═════ Exercise data

(* ===== verification/SampleOperator.v ===== *)
(** * A sample operator

    Formats and calls with which the examples run whole requests: everything that a
    document or a voucher header holds is read back as it was written, and the device
    that is enrolled answers its challenge. *)

From S2P Require Import Prelude Errors Tables Primitives SamplePrimitives Crypto Schema Vouchers Invites Approval.
From S2P Require Import OperatorCore Admission AdmissionJoin OperatorAuth OperatorAuthTheory RecoveryLog RecoveryLogTheory.
From S2P Require Import ObjectStore ObjectStoreTheory Anchor OperatorRelay OperatorHandlers.

#[export] Instance RelayerReceipt_countable : Countable RelayerReceipt.
Proof.
  by refine (inj_countable'
    (fun r => (rr_commitment_hex r, rr_tx_hash_hex r, rr_block_number r, rr_status r, rr_timestamp r))
    (fun '(a, b, c, d, e) => Build_RelayerReceipt a b c d e) _); intros [].
Defined.
Definition action_code (a : ApprovalAction) : Z :=
  match a with EmergencyRecovery => 0 | KeyRotation => 1 | SnapshotRollback => 2 | GuardianRevocation => 3 end.
Definition action_of (z : Z) : ApprovalAction :=
  match z with 0 => EmergencyRecovery | 1 => KeyRotation | 2 => SnapshotRollback | _ => GuardianRevocation end.
#[export] Instance ApprovalAction_eq_dec : EqDecision ApprovalAction.
Proof. solve_decision. Defined.
#[export] Instance ApprovalAction_countable : Countable ApprovalAction.
Proof. by refine (inj_countable' action_code action_of _); intros []. Defined.
#[export] Instance ApprovalChallenge_eq_dec : EqDecision ApprovalChallenge.
Proof. solve_decision. Defined.
#[export] Instance ApprovalChallenge_countable : Countable ApprovalChallenge.
Proof.
  by refine (inj_countable'
    (fun r => (Approval.challenge_id r, vault_id_hex r, action r, requester_device_id_hex r, Approval.nonce_hex r,
               created_at_utc r, expires_at_utc r, details r))
    (fun '(a, b, c, d, e, f, g, h) => Build_ApprovalChallenge a b c d e f g h) _); intros [].
Defined.
#[export] Instance SignedApprovalReceipt_eq_dec : EqDecision SignedApprovalReceipt.
Proof. solve_decision. Defined.
#[export] Instance SignedApprovalReceipt_countable : Countable SignedApprovalReceipt.
Proof.
  by refine (inj_countable'
    (fun r => (r_challenge_id r, approver_name r, approver_pk_hex r, approved_at_utc r, Approval.signature_hex r))
    (fun '(a, b, c, d, e) => Build_SignedApprovalReceipt a b c d e) _); intros [].
Defined.
Definition JReceipts : JsonDoc (gmap str RelayerReceipt) := countable_doc.
Definition JApprovals : JsonDoc (gmap str Collected) := countable_doc.
#[export] Existing Instances JPeers JMembers JSpent JLog sample_invite_doc JReceipts JApprovals.
#[export] Instance JReceipts_laws : JsonDocLaws _ JReceipts := countable_doc_laws.
#[export] Instance JApprovals_laws : JsonDocLaws _ JApprovals := countable_doc_laws.
#[export] Instance sample_ledger : LedgerJson :=
  {| ledger_to_vec _ := Ok [1]; ledger_from_slice _ := Err "no ledger"%string |}.
#[export] Instance sample_leases : JsonDoc Lease.LeaseReceipt := {| doc_write _ := Ok [1]; doc_read _ := None |}.
#[export] Instance sample_keccak : Keccak256 := {| keccak256 := sha256 |}.

(** The header of the sample voucher is the word [voucher]. *)
Definition sample_voucher_json (text : str) : result str WriteVoucher :=
  if bool_decide (text = lit "voucher") then Ok sample_voucher else Err (lit "expected value").

Definition no_rpc : Rpc := fun _ _ => NoReply "connection refused".
Definition admin_env : Env := fun name => if bool_decide (name = SERVICE_TOKEN) then Some (lit "s3cret") else None.
Definition relay_call (now : Z) : RelayCall := {| rl_now := fun _ => now; rl_persist := Saved |}.
Definition http_call (now : Z) : HttpCall :=
  {| hc_env := admin_env; hc_now := now; hc_busy := false; hc_auth := auth_call now None; hc_store := store_call now None;
     hc_relay := relay_call now; hc_join := call_at now None; hc_rpc := no_rpc; hc_leases := [] |}.
Definition headers (fields : list (string * str)) : Headers := fun name =>
  (fun kv => Some kv.2) <$> find (fun kv => bool_decide (kv.1 = name)) fields.
Definition admin : Headers := headers [("X-CipherVault-Service-Token"%string, lit "s3cret")].
Definition bearer (token vault : str) : list (string * str) :=
  [("Authorization"%string, lit "Bearer " ++ token); ("X-CipherVault-Id"%string, vault)].
Definition device : Headers := headers (bearer token vault ++ [("X-CipherVault-Voucher"%string, lit "voucher")]).

Definition new_operator : Operator :=
  MkOperator new_node empty_store (MkRelay ∅ ∅ None None) first_node.
Abbreviation request now h r :=
  (serve sample_fields_json sample_voucher_json (lit "op") operator_sk strict (http_call now) h r).
Definition identity : IdentityRequest :=
  {| ir_vault_id_hex := vault; ir_public_key_hex := device_pk; ir_permissions := 3; ir_account_id := None; ir_device_id_hex := None |}.
Definition login_request : ChallengeRequest :=
  {| cr_vault_id_hex := vault; cr_public_key_hex := device_pk; cr_account_id := None; cr_device_id_hex := None |}.
(** The administrator enrolls the device, and the device logs in. *)
Definition logged_in_operator : Operator :=
  let s1 := (request 1000 admin (PostEnrollIdentity identity) new_operator).2 in
  let s2 := (request 1010 (headers []) (PostChallenge login_request) s1).2 in
  (request 1020 (headers []) (PostSession challenge_id device_pk answer) s2).2.

Example device_session : session_has_permission strict (auth_call 1030 None) (auth logged_in_operator) token vault PERMISSION_WRITE = true.
Proof. vm_compute. reflexivity. Qed.
Example device_put : (request 1100 device (PutObject payload_cid payload) logged_in_operator).1 = Ok Done.
Proof. vm_compute. reflexivity. Qed.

══════════

Directions: Please restate word for word only the lines from the one with "(request 1020 (headers" through the final line of the listing above, both of them included.

Response:
  (request 1020 (headers []) (PostSession challenge_id device_pk answer) s2).2.

Example device_session : session_has_permission strict (auth_call 1030 None) (auth logged_in_operator) token vault PERMISSION_WRITE = true.
Proof. vm_compute. reflexivity. Qed.
Example device_put : (request 1100 device (PutObject payload_cid payload) logged_in_operator).1 = Ok Done.
Proof. vm_compute. reflexivity. Qed.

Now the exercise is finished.